### Data for the task

Lemma admit_Ok env req db a db' :
  admitFeedEventInTransaction pg_time env req db = (Ok a, db') ↔
  ∃ s, admissible db env req s ∧ ad_source a = fa_source req ∧ ad_event a = fa_event req ∧
    ad_digest a = payload_digest req ∧ ad_fingerprint a = fs_fingerprint s ∧
    match feed_events db !! (fa_source req, fa_event req) with
    | None =>
        ad_received a = pg_time (now_received env) ∧
        db' = mkFeedDB (feed_sources db)
                (<[(fa_source req, fa_event req) :=
                     mkFeedEvent (payload_digest req) (fa_signature req) (pg_time (now_received env))]>
                   (feed_events db)) (revocations db) (rotations db)
    | Some e => fe_digest e = payload_digest req ∧ fe_signature e = fa_signature req ∧
        ad_received a = fe_received e ∧ db' = db
    end.
Proof.
  unfold admitFeedEventInTransaction, admissible. run_store.
  destruct (feed_sources db !! fa_source req) as [s|]; run_store; [|split; [done|by intros (?&(?&_)&_)]].
  destruct (fs_active s) eqn:Ea; cbn [negb]; run_store; [|split; [done|intros (?&(?&?&_)&_); congruence]].
  destruct (ValidateFeedFreshness _ _) as [u|] eqn:Ef; run_store.
  2:{ split; [done|]. intros (s0&([= <-]&_&?&?&_)&_).
      assert (Hok : ValidateFeedFreshness (fa_claimed req) (now_check env) = Ok tt) by (by apply freshness_Ok).
      congruence. }
  apply freshness_Ok in Ef as [Hc Hw]. rewrite ?mbind_run, ?check_run.
  destruct (signature_ok db s req (now_grace env)) eqn:Es; cbn [negb]; run_store; [|split; [done|intros (?&(?&_&_&_&?)&_); congruence]].
  fold (payload_digest req).
  destruct (feed_events db !! _) as [e|]; run_store.
  - destruct (fe_digest e =s payload_digest req) eqn:E1; cbn [negb orb]; run_store; bprop; [|split; [done|by intros (?&_&_&_&_&_&?&?&_)]].
    destruct (fe_signature e =s fa_signature req) eqn:E2; cbn [negb orb]; run_store; bprop; [|split; [done|by intros (?&_&_&_&_&_&?&?&_)]].
    split.
    + intros [= <- <-]. exists s. simpl. split_and!; done || lia.
    + intros (s0&([= <-]&_)&?&?&?&?&_&_&?&->). destruct a. simpl in *. congruence.
  - split.
    + intros [= <- <-]. exists s. simpl. split_and!; done || lia.
    + intros (s0&([= <-]&_)&?&?&?&?&?&->). destruct a. simpl in *. congruence.
Qed.

Lemma AdmitFeedEvent_Ok env req db a db' :
  AdmitFeedEvent pg_time env req db = (Ok a, db') ↔
  FeedAdmissionRequest_Validate req = Ok tt ∧ admitFeedEventInTransaction pg_time env req db = (Ok a, db').
Proof.
  unfold AdmitFeedEvent. run_store. destruct (FeedAdmissionRequest_Validate req) as [[]|]; [|by split; [|intros [? _]]].
  rewrite atomically_Ok. by split; [|intros [_ ?]].
Qed.

Lemma AdmitFeedEvent_Err env req db e db' : AdmitFeedEvent pg_time env req db = (Err e, db') → db' = db.
Proof.
  unfold AdmitFeedEvent. run_store. destruct (FeedAdmissionRequest_Validate req) as [[]|]; [|congruence].
  apply atomically_Err.
Qed.

(** ** The operations on the feed tables *)

Inductive FeedOp : Type :=
| FRegister (now : Z) (registration : FeedSourceRegistration)
| FAdmit (env : FeedEnv) (request : FeedAdmissionRequest)
| FRevoke (now : Z) (request : FeedSourceRevocation)
| FRotate (now : Z) (request : FeedSourceKeyRotation).

(** The tables after one operation, whatever it answers. *)
Definition feed_exec (db : FeedDB) (op : FeedOp) : FeedDB :=
  match op with
  | FRegister now r => (RegisterFeedSource pg_time now r db).2
  | FAdmit env r => (AdmitFeedEvent pg_time env r db).2
  | FRevoke now r => (RevokeFeedSource pg_time now r db).2
  | FRotate now r => (RotateFeedSourceKey pg_time now r db).2
  end.

Lemma register_cases now r db :
  let db' := feed_exec db (FRegister now r) in
  db' = db ∨
  (FeedSourceRegistration_Validate r = Ok tt ∧
   match feed_sources db !! rg_source r with
   | None => db' = set_sources db (<[rg_source r := mkSource (rg_kind r) (rg_authority r) (rg_key r)
       (fingerprint (rg_key r)) (rg_active r) (pg_time now) (pg_time now)]> (feed_sources db))
   | Some s => fs_key s = rg_key r ∧
       db' = set_sources db (<[rg_source r := mkSource (rg_kind r) (rg_authority r) (fs_key s)
       (fs_fingerprint s) (rg_active r) (fs_created s) (pg_time now)]> (feed_sources db))
   end).
Proof.
  simpl. unfold RegisterFeedSource. run_store.
  destruct (FeedSourceRegistration_Validate r) as [[]|]; [|by left]. unfold atomically. run_store.
  destruct (feed_sources db !! rg_source r) as [s|]; run_store; [|by right].
  destruct (fs_key s =s rg_key r) eqn:Ek; cbn [negb]; run_store; [|by left]. apply String.eqb_eq in Ek.
  destruct (_ || _); run_store; [by right|by left].
Qed.

Lemma revoke_cases now r db :
  let db' := feed_exec db (FRevoke now r) in
  db' = db ∨
  ∃ s, feed_sources db !! rv_source r = Some s ∧ fs_active s = true ∧ revocations db !! rv_source r = None ∧
    db' = mkFeedDB (<[rv_source r := mkSource (fs_kind s) (fs_authority s) (fs_key s) (fs_fingerprint s) false
                                       (fs_created s) (pg_time now)]> (feed_sources db))
            (feed_events db)
            (<[rv_source r := mkRevocationRow (rv_reason r) (rv_by r) (pg_time now)]> (revocations db))
            (rotations db).
Proof.
  simpl. unfold RevokeFeedSource. run_store.
  destruct (FeedSourceRevocation_Validate r) as [[]|]; [|by left]. unfold atomically. run_store.
  destruct (feed_sources db !! rv_source r) as [s|]; run_store; [|by left].
  destruct (revocations db !! rv_source r) as [v|]; run_store.
  - destruct (_ || _); by left.
  - destruct (fs_active s) eqn:Ea; cbn [negb]; run_store; [|by left]. right. eauto.
Qed.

### What you need to do
Every line in the records has to be written out again exactly.

### Response to the task
Lemma admit_Ok env req db a db' :
  admitFeedEventInTransaction pg_time env req db = (Ok a, db') ↔
  ∃ s, admissible db env req s ∧ ad_source a = fa_source req ∧ ad_event a = fa_event req ∧
    ad_digest a = payload_digest req ∧ ad_fingerprint a = fs_fingerprint s ∧
    match feed_events db !! (fa_source req, fa_event req) with
    | None =>
        ad_received a = pg_time (now_received env) ∧
        db' = mkFeedDB (feed_sources db)
                (<[(fa_source req, fa_event req) :=
                     mkFeedEvent (payload_digest req) (fa_signature req) (pg_time (now_received env))]>
                   (feed_events db)) (revocations db) (rotations db)
    | Some e => fe_digest e = payload_digest req ∧ fe_signature e = fa_signature req ∧
        ad_received a = fe_received e ∧ db' = db
    end.
Proof.
  unfold admitFeedEventInTransaction, admissible. run_store.
  destruct (feed_sources db !! fa_source req) as [s|]; run_store; [|split; [done|by intros (?&(?&_)&_)]].
  destruct (fs_active s) eqn:Ea; cbn [negb]; run_store; [|split; [done|intros (?&(?&?&_)&_); congruence]].
  destruct (ValidateFeedFreshness _ _) as [u|] eqn:Ef; run_store.
  2:{ split; [done|]. intros (s0&([= <-]&_&?&?&_)&_).
      assert (Hok : ValidateFeedFreshness (fa_claimed req) (now_check env) = Ok tt) by (by apply freshness_Ok).
      congruence. }
  apply freshness_Ok in Ef as [Hc Hw]. rewrite ?mbind_run, ?check_run.
  destruct (signature_ok db s req (now_grace env)) eqn:Es; cbn [negb]; run_store; [|split; [done|intros (?&(?&_&_&_&?)&_); congruence]].
  fold (payload_digest req).
  destruct (feed_events db !! _) as [e|]; run_store.
  - destruct (fe_digest e =s payload_digest req) eqn:E1; cbn [negb orb]; run_store; bprop; [|split; [done|by intros (?&_&_&_&_&_&?&?&_)]].
    destruct (fe_signature e =s fa_signature req) eqn:E2; cbn [negb orb]; run_store; bprop; [|split; [done|by intros (?&_&_&_&_&_&?&?&_)]].
    split.
    + intros [= <- <-]. exists s. simpl. split_and!; done || lia.
    + intros (s0&([= <-]&_)&?&?&?&?&_&_&?&->). destruct a. simpl in *. congruence.
  - split.
    + intros [= <- <-]. exists s. simpl. split_and!; done || lia.
    + intros (s0&([= <-]&_)&?&?&?&?&?&->). destruct a. simpl in *. congruence.
Qed.

Lemma AdmitFeedEvent_Ok env req db a db' :
  AdmitFeedEvent pg_time env req db = (Ok a, db') ↔
  FeedAdmissionRequest_Validate req = Ok tt ∧ admitFeedEventInTransaction pg_time env req db = (Ok a, db').
Proof.
  unfold AdmitFeedEvent. run_store. destruct (FeedAdmissionRequest_Validate req) as [[]|]; [|by split; [|intros [? _]]].
  rewrite atomically_Ok. by split; [|intros [_ ?]].
Qed.

Lemma AdmitFeedEvent_Err env req db e db' : AdmitFeedEvent pg_time env req db = (Err e, db') → db' = db.
Proof.
  unfold AdmitFeedEvent. run_store. destruct (FeedAdmissionRequest_Validate req) as [[]|]; [|congruence].
  apply atomically_Err.
Qed.

(** ** The operations on the feed tables *)

Inductive FeedOp : Type :=
| FRegister (now : Z) (registration : FeedSourceRegistration)
| FAdmit (env : FeedEnv) (request : FeedAdmissionRequest)
| FRevoke (now : Z) (request : FeedSourceRevocation)
| FRotate (now : Z) (request : FeedSourceKeyRotation).

(** The tables after one operation, whatever it answers. *)
Definition feed_exec (db : FeedDB) (op : FeedOp) : FeedDB :=
  match op with
  | FRegister now r => (RegisterFeedSource pg_time now r db).2
  | FAdmit env r => (AdmitFeedEvent pg_time env r db).2
  | FRevoke now r => (RevokeFeedSource pg_time now r db).2
  | FRotate now r => (RotateFeedSourceKey pg_time now r db).2
  end.

Lemma register_cases now r db :
  let db' := feed_exec db (FRegister now r) in
  db' = db ∨
  (FeedSourceRegistration_Validate r = Ok tt ∧
   match feed_sources db !! rg_source r with
   | None => db' = set_sources db (<[rg_source r := mkSource (rg_kind r) (rg_authority r) (rg_key r)
       (fingerprint (rg_key r)) (rg_active r) (pg_time now) (pg_time now)]> (feed_sources db))
   | Some s => fs_key s = rg_key r ∧
       db' = set_sources db (<[rg_source r := mkSource (rg_kind r) (rg_authority r) (fs_key s)
       (fs_fingerprint s) (rg_active r) (fs_created s) (pg_time now)]> (feed_sources db))
   end).
Proof.
  simpl. unfold RegisterFeedSource. run_store.
  destruct (FeedSourceRegistration_Validate r) as [[]|]; [|by left]. unfold atomically. run_store.
  destruct (feed_sources db !! rg_source r) as [s|]; run_store; [|by right].
  destruct (fs_key s =s rg_key r) eqn:Ek; cbn [negb]; run_store; [|by left]. apply String.eqb_eq in Ek.
  destruct (_ || _); run_store; [by right|by left].
Qed.

Lemma revoke_cases now r db :
  let db' := feed_exec db (FRevoke now r) in
  db' = db ∨
  ∃ s, feed_sources db !! rv_source r = Some s ∧ fs_active s = true ∧ revocations db !! rv_source r = None ∧
    db' = mkFeedDB (<[rv_source r := mkSource (fs_kind s) (fs_authority s) (fs_key s) (fs_fingerprint s) false
                                       (fs_created s) (pg_time now)]> (feed_sources db))
            (feed_events db)
            (<[rv_source r := mkRevocationRow (rv_reason r) (rv_by r) (pg_time now)]> (revocations db))
            (rotations db).
Proof.
  simpl. unfold RevokeFeedSource. run_store.
  destruct (FeedSourceRevocation_Validate r) as [[]|]; [|by left]. unfold atomically. run_store.
  destruct (feed_sources db !! rv_source r) as [s|]; run_store; [|by left].
  destruct (revocations db !! rv_source r) as [v|]; run_store.
  - destruct (_ || _); by left.
  - destruct (fs_active s) eqn:Ea; cbn [negb]; run_store; [|by left]. right. eauto.
Qed.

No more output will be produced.